I do have a brief question, though.
It seems to me that fear as such is future-oriented. I cannot fear something past, so it seems. If this is true of the nature of fear, does this harm the pre-vital analogy, since it would never make sense to fear ones pre-vital state to begin with because fear is directed towards the future?
-Jennifer
Thanks Jennifer, your question in a previous post actually led to this one.
I think your question points to a need to clarify two things:
1)Fear – I think fear can be either of a present event, state, etc. or of a perceived future event, state, etc., but the kind of fear that Epicurus is talking about seems different. This isn’t a fear about something we have a distinct impression of: it’s nature is mysterious, our state during it is mysterious, etc. I may peer down the dark alley and fear potential peril, but this is to be considered apart from a fear of dark alleys in cities I will never visit or traverse.
2)The argument from analogy – I think Epicurus is only discussing the state of non-being, which he claims we experience pre-vital and post-mortem. I think if you look at the reasons for your claim: “I cannot fear something past,” many of those reasons would extend well into reasons not to fear death. Few people express anxiety over the fact that they did not exist before they did. I think the analogue is not so much the fear experienced, or not, in the two cases, but the non-existence.
I think a potential weakness of the argument from analogy is the introduction of qualified non-existence, i.e., pre-vital and post-mortem, where these concepts can only exist in our discussion and point to nothing meaningful in reality. Non-existence is non-existence, if it has the features that Epicurus describes then temporal distinctions become moot.
Fear seems like one of those sticky concepts (phenomenologically), so I’m really not dismissing your question…just struggling to find a response that I think would fit with the rest of Epicurus’ reasoning.
[...] Here is an interesting essay on Epicurus, and whether it is reasonable to fear death. It’s on the [...]
Thanks for the clarifications.
I actually have a really good friend who subscribes to this position. Not only, according to my friend, should we not fear death, we should fell nothing about it—no fear, no happiness—because death is non-existence. My friend even takes a hard line when it comes to our own decomposition—we shouldn’t be disturbed about our own future decay because when that happens we will be nothing.

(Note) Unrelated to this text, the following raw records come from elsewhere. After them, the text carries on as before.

(* ===== verification/Python.v ===== *)
(** * The Python module

    The functions of [src/module-python] through which a Python program uses the
    library.  CPython is not part of the repository: [Python] has the functions of
    its C interface that are called, [PythonLaws] what its documentation says of
    them, above all which references a caller owns.  A Python object is a pointer,
    zero is NULL. *)

From S2P Require Import Prelude Wire Cpp FunctionTable Framework.

(** ** CPython *)

Inductive py_exception := PyExc_ConnectionError | PyExc_TypeError.

(** [parse_k], [parse_s], [parse_O] and [parse_kOs] are [PyArg_ParseTuple] with
    these formats: what is stored, where the optional arguments may be missing, or
    [None] when an exception is set. *)
Class Python (I : Type) := {
  Py_None : Z;
  PyLong_FromUnsignedLong : Z -> M I Z;
  PyLong_AsUnsignedLong : Z -> M I Z;
  PyUnicode_FromString : list Z -> M I Z;
  PyList_New : Z -> M I Z;
  PyList_GetItem : Z -> Z -> M I Z;
  PyList_Append : Z -> Z -> M I Z;
  Py_INCREF : Z -> M I unit;
  Py_DECREF : Z -> M I unit;
  PyErr_SetString : py_exception -> list Z -> M I unit;
  PyGILState_Ensure : M I Z;
  PyGILState_Release : Z -> M I unit;
  parse_k : Z -> M I (option Z);
  parse_s : Z -> M I (option (list Z));
  parse_O : Z -> M I (option Z);
  parse_kOs : Z -> M I (option (Z * option Z * option (list Z)))
}.

(** What an object is, as far as the module looks. *)
Inductive pyval :=
  | PyInt (n : Z)
  | PyStr (s : list Z)
  | PyList (l : list Z)
  | PyOther.

(** ** State *)

(** The library, the interpreter and the static variable [trampoline]. *)
Record py_module (C I : Type) := PyModule {
  py_lib : C;
  py_interp : I;
  py_trampoline : Z
}.
Arguments PyModule {C I} _ _ _.
Arguments py_lib {C I} _.
Arguments py_interp {C I} _.
Arguments py_trampoline {C I} _.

I wondered, however, when I read your post, about some of my other friends who agree with Epicurus in some ways (e.g. the soul is material; one cannot, by definition, experience death; fearing ones own pre-vital state is silly), but who fear their own death. What sense can be made of those intuitions?
Interesting stuff.
-Jennifer
Hi, all — I still think there is some reason to fear death (or if not exactly to fear it, then perhaps to loathe it or dread it or despair over it). Surely it’s not because of the experience of death since, as Epicurus notes, we won’t experience it (just everything up until it). Rather, it is because of the inevitable loss of some good. Consider this rephrasing of Nagel’s point. If someone offered me the choice between one more day to live and two, I’d pick two. And if between two days and three days, three. Now my future offers me x days to live; and I’d rather have x+1, or (even better) x+2, and so on. Whatever x is, it is less than I wish I had. So (?) I despair over not having more: not because after death I’ll be moping about and whining, but because right now I wish I had more of the good than I do (x+n instead of x). This seems reasonable, doesn’t it?

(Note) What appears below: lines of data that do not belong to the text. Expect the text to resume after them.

(** * Bayesian linear regression example (examples/bayesian_linear_regression.py)

    A shallow embedding of the example script: the [LinearModel] class with
    its [log_prob] method, the toy data generator [build_toy_dataset] and the
    top-level statements of the script.

    Modelling conventions.
    - Array and tensor entries are real numbers ([R]); the rounding of
      floating-point arithmetic is abstracted, the one explicit cast of the
      script ([dtype=tf.float32]) is kept as a parameter.
    - Python exceptions are the [Raise] results of [result]; code that reads
      or writes an object or the interpreter's global state runs in the
      state-and-exception monad [M].
    - Tensors are typed by rank: [vector] is a rank-1 tensor, [matrix] a
      rank-2 tensor that records its number of columns, so that an
      [n x 0] and a [0 x c] tensor keep their shape.
    - NumPy and TensorFlow primitives are modelled after their documented
      semantics, at the ranks at which the script uses them. *)

From Stdlib Require Import String Reals Lra ZArith Lia Bool List Permutation.
Import ListNotations.

Local Open Scope R_scope.

(** ** Exceptions and the state-and-exception monad *)

Inductive exn : Type :=
| ValueError (msg : string).

Inductive result (A : Type) : Type :=
| Ok (a : A)
| Raise (e : exn).

Arguments Ok {A} a.
Arguments Raise {A} e.

(** A computation over a store [St]: the store survives an exception, as a
    Python object does. *)
Definition M (St A : Type) : Type := St -> result A * St.

Definition ret {St A} (a : A) : M St A := fun s => (Ok a, s).

Definition bind {St A B} (c : M St A) (k : A -> M St B) : M St B :=
  fun s =>
    match c s with
    | (Ok a, s') => k a s'
    | (Raise e, s') => (Raise e, s')
    end.

Definition lift {St A} (r : result A) : M St A := fun s => (r, s).

Definition gets {St A} (f : St -> A) : M St A := fun s => (Ok (f s), s).

Definition modify {St} (f : St -> St) : M St unit := fun s => (Ok tt, f s).

Declare Scope monad_scope.
Delimit Scope monad_scope with monad.
Notation "x <- c1 ;; c2" := (bind c1 (fun x => c2))
  (at level 61, c1 at next level, right associativity) : monad_scope.
Notation "c1 ;; c2" := (bind c1 (fun _ => c2))
  (at level 61, right associativity) : monad_scope.

(** ** Tensors *)

Definition vector : Type := list R.

Record matrix : Type := Mat { ncols : nat; rows : list (list R) }.

Definition nrows (t : matrix) : nat := length (rows t).

(** [t] has shape [(r, c)]. *)
Definition has_shape (t : matrix) (r c : nat) : Prop :=
  nrows t = r /\ ncols t = c /\ Forall (fun row => length row = c) (rows t).

Fixpoint sum_list (l : list R) : R :=
  match l with
  | [] => 0
  | a :: l' => a + sum_list l'
  end.

Fixpoint zip_with {A B C} (f : A -> B -> C) (a : list A) (b : list B) : list C :=
  match a, b with
  | x :: a', y :: b' => f x y :: zip_with f a' b'
  | _, _ => []
  end.

(** *** Broadcasting *)

Definition err_broadcast : exn :=
  ValueError "operands could not be broadcast together".

(** The broadcast of two dimensions: equal, or one of them is 1. *)
Definition bcast_dim (m n : nat) : result nat :=
  if Nat.eqb m n then Ok m
  else if Nat.eqb m 1 then Ok n
  else if Nat.eqb n 1 then Ok m
  else Raise err_broadcast.

(** The entries along one axis whose dimensions broadcast. *)
Definition bcast {A B C} (da : A) (db : B) (f : A -> B -> C)
    (a : list A) (b : list B) : list C :=
  if Nat.eqb (length a) (length b) then zip_with f a b
  else if Nat.eqb (length a) 1 then map (f (hd da a)) b
  else map (fun x => f x (hd db b)) a.

(** An elementwise binary operation on rank-2 tensors. *)
Definition mat_binop (f : R -> R -> R) (a b : matrix) : result matrix :=
  match bcast_dim (nrows a) (nrows b), bcast_dim (ncols a) (ncols b) with
  | Ok _, Ok c => Ok (Mat c (bcast [] [] (bcast 0 0 f) (rows a) (rows b)))
  | Raise e, _ => Raise e
  | _, Raise e => Raise e
  end.

(** An elementwise binary operation on rank-1 tensors. *)
Definition vec_binop (f : R -> R -> R) (a b : vector) : result vector :=
  match bcast_dim (length a) (length b) with
  | Ok _ => Ok (bcast 0 0 f a b)
  | Raise e => Raise e
  end.

(** A rank-1 tensor of shape [(n,)] broadcasts against rank 2 as [(1, n)]. *)
Definition as_row (v : vector) : matrix := Mat (length v) [v].

(** *** TensorFlow primitives *)

(** [t[:, j]] *)
Definition tf_slice_col (t : matrix) (j : nat) : result vector :=
  if Nat.ltb j (ncols t) then Ok (map (fun row => nth j row 0) (rows t))
  else Raise (ValueError "slice index out of bounds").

(** [a * b] on rank-2 tensors *)
Definition tf_mul (a b : matrix) : result matrix := mat_binop Rmult a b.

(** [a - b] on rank-2 tensors *)
Definition tf_sub (a b : matrix) : result matrix := mat_binop Rminus a b.

(** [a + b] with [a] of rank 2 and [b] of rank 1 *)
Definition tf_add_mv (a : matrix) (b : vector) : result matrix :=
  mat_binop Rplus a (as_row b).

(** [a + b] on rank-1 tensors *)
Definition tf_add_vv (a b : vector) : result vector := vec_binop Rplus a b.

(** [tf.reduce_sum(t, axis)] on a rank-2 tensor *)
Definition tf_reduce_sum (t : matrix) (axis : nat) : result vector :=
  match axis with
  | 0%nat => Ok (map (fun j => sum_list (map (fun row => nth j row 0) (rows t)))
                     (seq 0 (ncols t)))
  | 1%nat => Ok (map sum_list (rows t))
  | _ => Raise (ValueError "Invalid reduction dimension")
  end.

(** [tf.expand_dims(v, axis)] on a rank-1 tensor *)
Definition tf_expand_dims (v : vector) (axis : nat) : result matrix :=
  match axis with
  | 0%nat => Ok (Mat (length v) [v])
  | 1%nat => Ok (Mat 1 (map (fun a => [a]) v))
  | _ => Raise (ValueError "dim out of range")
  end.

Definition dot (a b : list R) : R := sum_list (zip_with Rmult a b).

(** [tf.matmul(a, b)] *)
Definition tf_matmul (a b : matrix) : result matrix :=
  if Nat.eqb (ncols a) (nrows b)
  then Ok (Mat (ncols b)
             (map (fun ra =>
                     map (fun j => dot ra (map (fun rb => nth j rb 0) (rows b)))
                         (seq 0 (ncols b)))
                  (rows a)))
  else Raise (ValueError "Dimensions must be equal").

(** [tf.pow(t, k)] with an integer exponent *)
Definition tf_pow (t : matrix) (k : nat) : matrix :=
  Mat (ncols t) (map (map (fun a => a ^ k)) (rows t)).

(** [-v], [c * v] and [v / c] with a Python float [c] *)
Definition vec_neg (v : vector) : vector := map Ropp v.
Definition vec_scale (c : R) (v : vector) : vector := map (Rmult c) v.
Definition vec_div (v : vector) (c : R) : vector := map (fun a => a / c) v.

(** ** The model class *)

Record LinearModel : Type := {
  lik_variance : R;
  prior_variance : R;
  num_vars : Z
}.

(** [LinearModel.__init__] *)
Definition LinearModel_init (lik_variance prior_variance : R) : LinearModel :=
  {| lik_variance := lik_variance;
     prior_variance := prior_variance;
     num_vars := 2 |}.

(** The default arguments of [__init__]: [0.01] and [0.01]. *)
Definition default_variance : R := 1 / 100.

Local Open Scope monad_scope.

(** [LinearModel.log_prob]; the store is the object [self]. *)
Definition log_prob (xs zs : matrix) : M LinearModel vector :=
  y <- lift (tf_slice_col xs 0) ;;
  x <- lift (tf_slice_col xs 1) ;;
  pv <- gets prior_variance ;;
  zz <- lift (tf_mul zs zs) ;;
  s <- lift (tf_reduce_sum zz 1) ;;
  let log_prior := vec_scale (- pv) s in
  x <- lift (tf_expand_dims x 1) ;;
  z0 <- lift (tf_slice_col zs 0) ;;
  W <- lift (tf_expand_dims z0 0) ;;
  b <- lift (tf_slice_col zs 1) ;;
  xW <- lift (tf_matmul x W) ;;
  mus <- lift (tf_add_mv xW b) ;;
  y <- lift (tf_expand_dims y 1) ;;
  d <- lift (tf_sub mus y) ;;
  ss <- lift (tf_reduce_sum (tf_pow d 2) 0) ;;
  lv <- gets lik_variance ;;
  let log_lik := vec_div (vec_neg ss) lv in
  lift (tf_add_vv log_lik log_prior).

(** ** NumPy primitives *)

(** [np.linspace(start, stop, num)]: [num] evenly spaced samples, the end
    point included; a negative [num] is refused.  NumPy multiplies
    [arange(num)] by the step [(stop - start) / (num - 1)] when [num > 1] and
    by [stop - start] otherwise, then adds [start]; it also overwrites the
    last sample with [stop], which over the reals is the value it already
    has. *)
Definition np_linspace (start stop : R) (num : Z) : result vector :=
  if (num <? 0)%Z
  then Raise (ValueError "Number of samples must be non-negative")
  else
    let delta := stop - start in
    Ok (map (fun i : nat =>
               if (1 <? num)%Z
               then INR i * (delta / IZR (num - 1)) + start
               else INR i * delta + start)
            (seq 0 (Z.to_nat num))).

(** [np.concatenate] of rank-1 arrays *)
Definition np_concatenate (arrays : list vector) : result vector :=
  match arrays with
  | [] => Raise (ValueError "need at least one array to concatenate")
  | _ => Ok (concat arrays)
  end.

(** [a + b] on rank-1 arrays *)
Definition np_add (a b : vector) : result vector := vec_binop Rplus a b.

(** [v - c] with a Python float [c] *)
Definition vec_sub_scalar (v : vector) (c : R) : vector :=
  map (fun a => a - c) v.

(** [k] consecutive chunks of [c] entries, in row-major order *)
Fixpoint chunks (c : nat) (v : list R) (k : nat) : list (list R) :=
  match k with
  | O => []
  | S k' => firstn c v :: chunks c (skipn c v) k'
  end.

Definition err_reshape : exn :=
  ValueError "cannot reshape array into the requested shape".

(** [v.reshape((r, c))] on a rank-1 array; one dimension may be [-1] and is
    then inferred. *)
Definition np_reshape (v : vector) (shape : Z * Z) : result matrix :=
  let '(r, c) := shape in
  let size := Z.of_nat (length v) in
  if ((r =? -1) && (c =? -1))%Z
  then Raise (ValueError "can only specify one unknown dimension")
  else if ((r <? -1) || (c <? -1))%Z
  then Raise (ValueError "negative dimensions not allowed")
  else if (r =? -1)%Z
  then (if ((0 <? c) && (size mod c =? 0))%Z
        then Ok (Mat (Z.to_nat c) (chunks (Z.to_nat c) v (Z.to_nat (size / c))))
        else Raise err_reshape)
  else if (c =? -1)%Z
  then (if ((0 <? r) && (size mod r =? 0))%Z
        then Ok (Mat (Z.to_nat (size / r))
                   (chunks (Z.to_nat (size / r)) v (Z.to_nat r)))
        else Raise err_reshape)
  else if (size =? r * c)%Z
  then Ok (Mat (Z.to_nat c) (chunks (Z.to_nat c) v (Z.to_nat r)))
  else Raise err_reshape.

I think there’s a bit of an ambiguity in the discussion that should be cleared up, and may show that there’s much less disagreement between, e.g., Quincy and Charlie, than it may appear. It seems to me that what Epicurus meant when he said that we should not fear death was that we should not fear the state that we will be in after death. The reason for this is obvious, on Epicurus’ view: there is no state that we will be in after death, since upon death we cease to exist. This seems to be Quincy’s point as well, and I think it is quite convincing. Still, as Charlie points out, we do seem to have reason to have some negative feeling toward the prospect of dying sooner rather than later. There is an obvious sense in which dying young is much worse than dying after living a full, happy, and morally good life. Now this does not mean that fear is the appropriate attitude to have toward the prospect of an early death. Quincy’s claim that one can fear a dark alley that she is currently looking down without fearing dark alleys in places she will never visit is helpful here. I may have no desire to walk through any dark alley, and I may legitimately feel fear when confronted with a dark alley that I must cross in order to get where I’m going. But when I’m simply living my life, I ought not fear dark alleys generally, even if there is the chance that, at any time, I may find myself forced to traverse one. Entertaining such fear would disrupt my ability to live my life, and therefore is something to be avoided.
Finally, a brief comment on Charlie’s point, which I find convincing, but only up to a point. It’s true that most of us, even those of us who live quite long, will die without doing all of the things that we’d like to do; so most of us would indeed choose to live longer were we given the option. But I’m not convinced that it would be rational to choose to live indefinitely longer, so I’m not convinced that if it’s rational to choose to live X+3 more days, that it’s necessarily rational to choose to live, for example, X+1,000,000,000,000 more days. This is true, I think, whether we consider a case in which we would continue to age, or a case in which we would remain at some highly desirable age (Bernard Williams chose age 44, if I remember correctly, in his excellent article “The Makropolous Case”, in which he dealt with this issue; Williams’ cleverly subtitled the article “On the Tedium of Immortality”, and I think there’s something importantly right about his central claim, which this subtitle reflects).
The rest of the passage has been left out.